ASSIGNMENT:
The required lines are those that contain "specialize"; pull them out of the data and copy them.

[Start of Attachment]

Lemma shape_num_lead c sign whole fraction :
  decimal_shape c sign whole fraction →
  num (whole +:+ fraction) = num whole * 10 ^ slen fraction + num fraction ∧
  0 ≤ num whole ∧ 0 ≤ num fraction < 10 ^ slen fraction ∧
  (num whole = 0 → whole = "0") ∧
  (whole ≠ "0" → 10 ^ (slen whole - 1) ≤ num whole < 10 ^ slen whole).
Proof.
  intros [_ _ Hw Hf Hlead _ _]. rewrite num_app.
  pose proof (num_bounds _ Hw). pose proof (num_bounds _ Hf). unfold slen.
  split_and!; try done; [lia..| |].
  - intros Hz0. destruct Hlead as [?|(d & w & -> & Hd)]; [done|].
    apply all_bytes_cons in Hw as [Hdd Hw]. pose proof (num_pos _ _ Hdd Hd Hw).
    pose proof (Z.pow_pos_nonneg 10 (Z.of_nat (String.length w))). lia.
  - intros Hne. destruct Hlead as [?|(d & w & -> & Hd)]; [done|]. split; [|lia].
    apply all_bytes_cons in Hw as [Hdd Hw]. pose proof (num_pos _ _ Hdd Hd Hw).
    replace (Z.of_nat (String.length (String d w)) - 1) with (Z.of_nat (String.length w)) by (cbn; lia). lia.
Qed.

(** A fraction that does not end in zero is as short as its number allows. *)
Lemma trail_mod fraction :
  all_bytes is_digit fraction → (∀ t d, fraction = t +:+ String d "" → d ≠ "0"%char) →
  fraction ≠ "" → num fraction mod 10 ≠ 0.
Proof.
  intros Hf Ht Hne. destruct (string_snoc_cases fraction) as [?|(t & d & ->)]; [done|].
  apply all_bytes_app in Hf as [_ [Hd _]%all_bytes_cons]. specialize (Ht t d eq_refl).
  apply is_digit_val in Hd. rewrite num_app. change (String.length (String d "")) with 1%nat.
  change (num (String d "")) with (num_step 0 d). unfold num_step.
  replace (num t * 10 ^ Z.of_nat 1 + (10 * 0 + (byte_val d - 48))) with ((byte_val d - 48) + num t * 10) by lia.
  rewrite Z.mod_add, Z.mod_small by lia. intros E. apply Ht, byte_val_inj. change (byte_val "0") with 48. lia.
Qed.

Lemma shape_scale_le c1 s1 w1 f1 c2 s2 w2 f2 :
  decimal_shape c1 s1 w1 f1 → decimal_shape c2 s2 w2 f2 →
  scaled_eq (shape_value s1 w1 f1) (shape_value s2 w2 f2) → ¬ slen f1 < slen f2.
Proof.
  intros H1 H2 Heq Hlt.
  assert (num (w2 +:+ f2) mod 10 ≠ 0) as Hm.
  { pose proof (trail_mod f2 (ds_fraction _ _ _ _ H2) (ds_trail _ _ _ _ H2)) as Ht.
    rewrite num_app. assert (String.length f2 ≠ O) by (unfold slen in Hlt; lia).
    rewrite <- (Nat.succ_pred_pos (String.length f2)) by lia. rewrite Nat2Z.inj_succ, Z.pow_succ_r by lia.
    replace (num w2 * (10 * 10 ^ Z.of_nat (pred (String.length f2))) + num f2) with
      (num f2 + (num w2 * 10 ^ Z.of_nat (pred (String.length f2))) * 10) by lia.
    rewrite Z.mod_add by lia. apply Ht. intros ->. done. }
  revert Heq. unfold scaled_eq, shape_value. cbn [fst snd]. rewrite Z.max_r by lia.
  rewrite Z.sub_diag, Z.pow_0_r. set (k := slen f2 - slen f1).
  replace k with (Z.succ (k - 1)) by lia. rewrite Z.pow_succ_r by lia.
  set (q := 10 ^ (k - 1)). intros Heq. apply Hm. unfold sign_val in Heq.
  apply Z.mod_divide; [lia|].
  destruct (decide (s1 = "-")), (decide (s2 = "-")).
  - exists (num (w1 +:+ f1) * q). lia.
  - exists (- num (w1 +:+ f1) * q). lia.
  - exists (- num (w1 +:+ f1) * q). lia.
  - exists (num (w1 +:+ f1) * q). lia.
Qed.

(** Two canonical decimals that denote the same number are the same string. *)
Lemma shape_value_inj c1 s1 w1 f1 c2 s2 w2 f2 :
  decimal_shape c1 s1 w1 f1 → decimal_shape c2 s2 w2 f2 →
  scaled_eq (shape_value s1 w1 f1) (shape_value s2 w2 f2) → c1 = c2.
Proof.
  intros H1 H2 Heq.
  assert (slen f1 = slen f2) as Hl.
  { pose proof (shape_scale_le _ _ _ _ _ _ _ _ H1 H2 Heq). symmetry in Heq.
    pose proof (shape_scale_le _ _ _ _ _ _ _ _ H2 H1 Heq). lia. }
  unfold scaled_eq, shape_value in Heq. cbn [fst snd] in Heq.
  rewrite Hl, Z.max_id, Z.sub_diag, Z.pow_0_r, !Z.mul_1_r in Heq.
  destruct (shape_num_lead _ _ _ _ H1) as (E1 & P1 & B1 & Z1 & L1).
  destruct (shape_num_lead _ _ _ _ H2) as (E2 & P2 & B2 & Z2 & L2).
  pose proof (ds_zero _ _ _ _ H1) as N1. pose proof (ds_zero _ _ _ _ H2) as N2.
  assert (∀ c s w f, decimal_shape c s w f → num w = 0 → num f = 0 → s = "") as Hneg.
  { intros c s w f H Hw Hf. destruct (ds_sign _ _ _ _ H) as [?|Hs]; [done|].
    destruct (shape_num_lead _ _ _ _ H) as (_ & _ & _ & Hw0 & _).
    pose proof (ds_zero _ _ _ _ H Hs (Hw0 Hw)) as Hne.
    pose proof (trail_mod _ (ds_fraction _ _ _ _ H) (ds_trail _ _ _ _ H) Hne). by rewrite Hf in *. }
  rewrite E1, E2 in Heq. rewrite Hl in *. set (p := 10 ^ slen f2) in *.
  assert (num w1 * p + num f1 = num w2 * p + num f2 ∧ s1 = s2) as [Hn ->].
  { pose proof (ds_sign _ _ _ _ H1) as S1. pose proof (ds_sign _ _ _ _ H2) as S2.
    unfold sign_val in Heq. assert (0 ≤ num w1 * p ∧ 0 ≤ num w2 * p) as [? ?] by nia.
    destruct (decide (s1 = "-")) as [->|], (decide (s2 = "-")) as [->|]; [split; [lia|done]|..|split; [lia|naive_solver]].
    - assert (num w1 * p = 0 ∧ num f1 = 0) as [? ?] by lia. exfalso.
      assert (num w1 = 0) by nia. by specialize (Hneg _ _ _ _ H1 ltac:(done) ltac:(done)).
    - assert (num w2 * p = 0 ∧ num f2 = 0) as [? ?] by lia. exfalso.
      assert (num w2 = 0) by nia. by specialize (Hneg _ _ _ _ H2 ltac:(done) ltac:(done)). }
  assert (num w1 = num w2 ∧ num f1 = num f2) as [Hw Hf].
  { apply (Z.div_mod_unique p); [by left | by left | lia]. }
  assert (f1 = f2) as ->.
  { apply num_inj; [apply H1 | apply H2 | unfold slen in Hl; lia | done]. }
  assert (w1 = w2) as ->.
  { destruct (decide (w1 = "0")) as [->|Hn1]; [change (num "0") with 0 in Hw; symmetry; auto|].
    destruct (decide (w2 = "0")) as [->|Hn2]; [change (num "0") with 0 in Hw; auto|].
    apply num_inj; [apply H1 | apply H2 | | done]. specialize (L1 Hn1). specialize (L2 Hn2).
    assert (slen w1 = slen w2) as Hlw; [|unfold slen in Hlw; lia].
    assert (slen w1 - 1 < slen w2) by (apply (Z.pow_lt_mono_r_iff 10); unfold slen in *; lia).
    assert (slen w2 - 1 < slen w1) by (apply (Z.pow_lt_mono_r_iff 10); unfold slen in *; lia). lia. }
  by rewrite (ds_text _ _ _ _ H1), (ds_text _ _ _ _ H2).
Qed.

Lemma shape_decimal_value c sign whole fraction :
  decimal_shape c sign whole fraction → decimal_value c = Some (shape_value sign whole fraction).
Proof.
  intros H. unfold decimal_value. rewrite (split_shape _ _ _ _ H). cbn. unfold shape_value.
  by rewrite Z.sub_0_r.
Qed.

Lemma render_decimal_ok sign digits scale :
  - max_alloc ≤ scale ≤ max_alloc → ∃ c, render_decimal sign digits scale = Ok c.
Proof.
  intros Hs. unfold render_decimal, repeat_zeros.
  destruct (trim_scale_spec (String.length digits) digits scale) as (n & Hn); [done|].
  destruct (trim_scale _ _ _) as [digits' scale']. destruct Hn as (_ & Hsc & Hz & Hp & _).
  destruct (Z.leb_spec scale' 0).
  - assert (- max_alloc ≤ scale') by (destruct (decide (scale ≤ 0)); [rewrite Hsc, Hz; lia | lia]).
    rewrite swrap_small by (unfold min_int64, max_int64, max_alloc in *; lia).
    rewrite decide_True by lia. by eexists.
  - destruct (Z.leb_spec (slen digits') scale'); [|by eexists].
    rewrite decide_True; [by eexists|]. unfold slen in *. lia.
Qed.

[End of Attachment]

COMPLETED EXERCISE:
  apply all_bytes_app in Hf as [_ [Hd _]%all_bytes_cons]. specialize (Ht t d eq_refl).
      assert (num w1 = 0) by nia. by specialize (Hneg _ _ _ _ H1 ltac:(done) ltac:(done)).
      assert (num w2 = 0) by nia. by specialize (Hneg _ _ _ _ H2 ltac:(done) ltac:(done)). }
    apply num_inj; [apply H1 | apply H2 | | done]. specialize (L1 Hn1). specialize (L2 Hn2).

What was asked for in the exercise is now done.